**What the task requires**
The response should contain every record, reproduced exactly.

**Stored data**
(** * Chat server of socket.io_backend: shallow embedding of [src/server.ts]

    The chat part of [server.ts] registers, for every connection, one
    packet middleware ([socket.use]), one ['error'] listener, seven
    listeners for client events and one ['disconnect'] listener.  All of
    its state lives in the Socket.IO namespace: the table of connected
    sockets (each with its mutable [data] bag) and the in-memory adapter
    that maps a room name to the set of socket ids that joined it.

    The embedding keeps that shape: a [Server] record holds the socket
    table and the room table, every listener is a function from a server
    state to a new state and the list of effects it produced, and the
    Socket.IO primitives the listeners call are written out next to them,
    as Socket.IO 4 with its default in-memory adapter performs them:

    - a socket joins the room named by its own id when it connects;
    - [socket.join(r)] adds the socket to the set of room [r], and nothing
      in [server.ts] ever leaves a room before the socket closes;
    - [chatIO.in(r)] addresses the sockets of room [r]; [socket.to(r)]
      addresses them too and excepts the room named [socket.id], and the
      adapter skips every socket found in an excepted room;
    - a packet first runs the middleware; [next(err)] hands [err] to the
      ['error'] listener and the listener of the event is not called;
    - closing a socket makes it leave all its rooms and the namespace, and
      only then calls the ['disconnect'] listener.

    A listener runs to completion before the next packet is taken: the
    [await] on [fetchSockets] is answered by the adapter from its own
    tables, and interleavings at that point are not modelled.  The
    [console.log] calls are left out. *)

From stdpp Require Import gmap strings list fin_maps.

Open Scope string_scope.
Open Scope list_scope.

(** ** Payloads *)

Abbreviation SocketId := string (only parsing).
Abbreviation Room := string (only parsing).

(** [interface ChatMessage] *)
Record ChatMessage := {
  messageId : string;
  room : string;
  author : string;
  message : string;
  time : string
}.

(** One element of the [online_users] payload:
    [Object.entries(users).map(([username, socketId]) => ({ username, socketId }))]. *)
Record PresenceEntry := {
  username : string;
  socketId : SocketId
}.

#[global] Instance ChatMessage_eq_dec : EqDecision ChatMessage.
Proof. solve_decision. Defined.
#[global] Instance PresenceEntry_eq_dec : EqDecision PresenceEntry.
Proof. solve_decision. Defined.

(** ** The [users] object: [Record<string, string>]

    [users] starts as the literal [{}] and is only written through
    [users[key] = value].  An ordinary JavaScript object enumerates its own
    string keys with the array indices first, in ascending numeric order,
    and the remaining keys in the order of their creation; writing an
    existing key keeps its position.  The key ["__proto__"] is not stored:
    on an object literal it reaches the accessor of [Object.prototype],
    which ignores a string value. *)

Abbreviation JsRecord := (list (string * string)) (only parsing).

Definition is_digit (c : Ascii.ascii) : bool :=
  let n := Ascii.nat_of_ascii c in (48 <=? n)%nat && (n <=? 57)%nat.

Fixpoint digits_value (acc : N) (s : string) : option N :=
  match s with
  | EmptyString => Some acc
  | String c s' =>
      if is_digit c
      then digits_value (acc * 10 + (Ascii.N_of_ascii c - 48))%N s'
      else None
  end.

**Expected output**
(** * Chat server of socket.io_backend: shallow embedding of [src/server.ts]

    The chat part of [server.ts] registers, for every connection, one
    packet middleware ([socket.use]), one ['error'] listener, seven
    listeners for client events and one ['disconnect'] listener.  All of
    its state lives in the Socket.IO namespace: the table of connected
    sockets (each with its mutable [data] bag) and the in-memory adapter
    that maps a room name to the set of socket ids that joined it.

    The embedding keeps that shape: a [Server] record holds the socket
    table and the room table, every listener is a function from a server
    state to a new state and the list of effects it produced, and the
    Socket.IO primitives the listeners call are written out next to them,
    as Socket.IO 4 with its default in-memory adapter performs them:

    - a socket joins the room named by its own id when it connects;
    - [socket.join(r)] adds the socket to the set of room [r], and nothing
      in [server.ts] ever leaves a room before the socket closes;
    - [chatIO.in(r)] addresses the sockets of room [r]; [socket.to(r)]
      addresses them too and excepts the room named [socket.id], and the
      adapter skips every socket found in an excepted room;
    - a packet first runs the middleware; [next(err)] hands [err] to the
      ['error'] listener and the listener of the event is not called;
    - closing a socket makes it leave all its rooms and the namespace, and
      only then calls the ['disconnect'] listener.

    A listener runs to completion before the next packet is taken: the
    [await] on [fetchSockets] is answered by the adapter from its own
    tables, and interleavings at that point are not modelled.  The
    [console.log] calls are left out. *)

From stdpp Require Import gmap strings list fin_maps.

Open Scope string_scope.
Open Scope list_scope.

(** ** Payloads *)

Abbreviation SocketId := string (only parsing).
Abbreviation Room := string (only parsing).

(** [interface ChatMessage] *)
Record ChatMessage := {
  messageId : string;
  room : string;
  author : string;
  message : string;
  time : string
}.

(** One element of the [online_users] payload:
    [Object.entries(users).map(([username, socketId]) => ({ username, socketId }))]. *)
Record PresenceEntry := {
  username : string;
  socketId : SocketId
}.

#[global] Instance ChatMessage_eq_dec : EqDecision ChatMessage.
Proof. solve_decision. Defined.
#[global] Instance PresenceEntry_eq_dec : EqDecision PresenceEntry.
Proof. solve_decision. Defined.

(** ** The [users] object: [Record<string, string>]

    [users] starts as the literal [{}] and is only written through
    [users[key] = value].  An ordinary JavaScript object enumerates its own
    string keys with the array indices first, in ascending numeric order,
    and the remaining keys in the order of their creation; writing an
    existing key keeps its position.  The key ["__proto__"] is not stored:
    on an object literal it reaches the accessor of [Object.prototype],
    which ignores a string value. *)

Abbreviation JsRecord := (list (string * string)) (only parsing).

Definition is_digit (c : Ascii.ascii) : bool :=
  let n := Ascii.nat_of_ascii c in (48 <=? n)%nat && (n <=? 57)%nat.

Fixpoint digits_value (acc : N) (s : string) : option N :=
  match s with
  | EmptyString => Some acc
  | String c s' =>
      if is_digit c
      then digits_value (acc * 10 + (Ascii.N_of_ascii c - 48))%N s'
      else None
  end.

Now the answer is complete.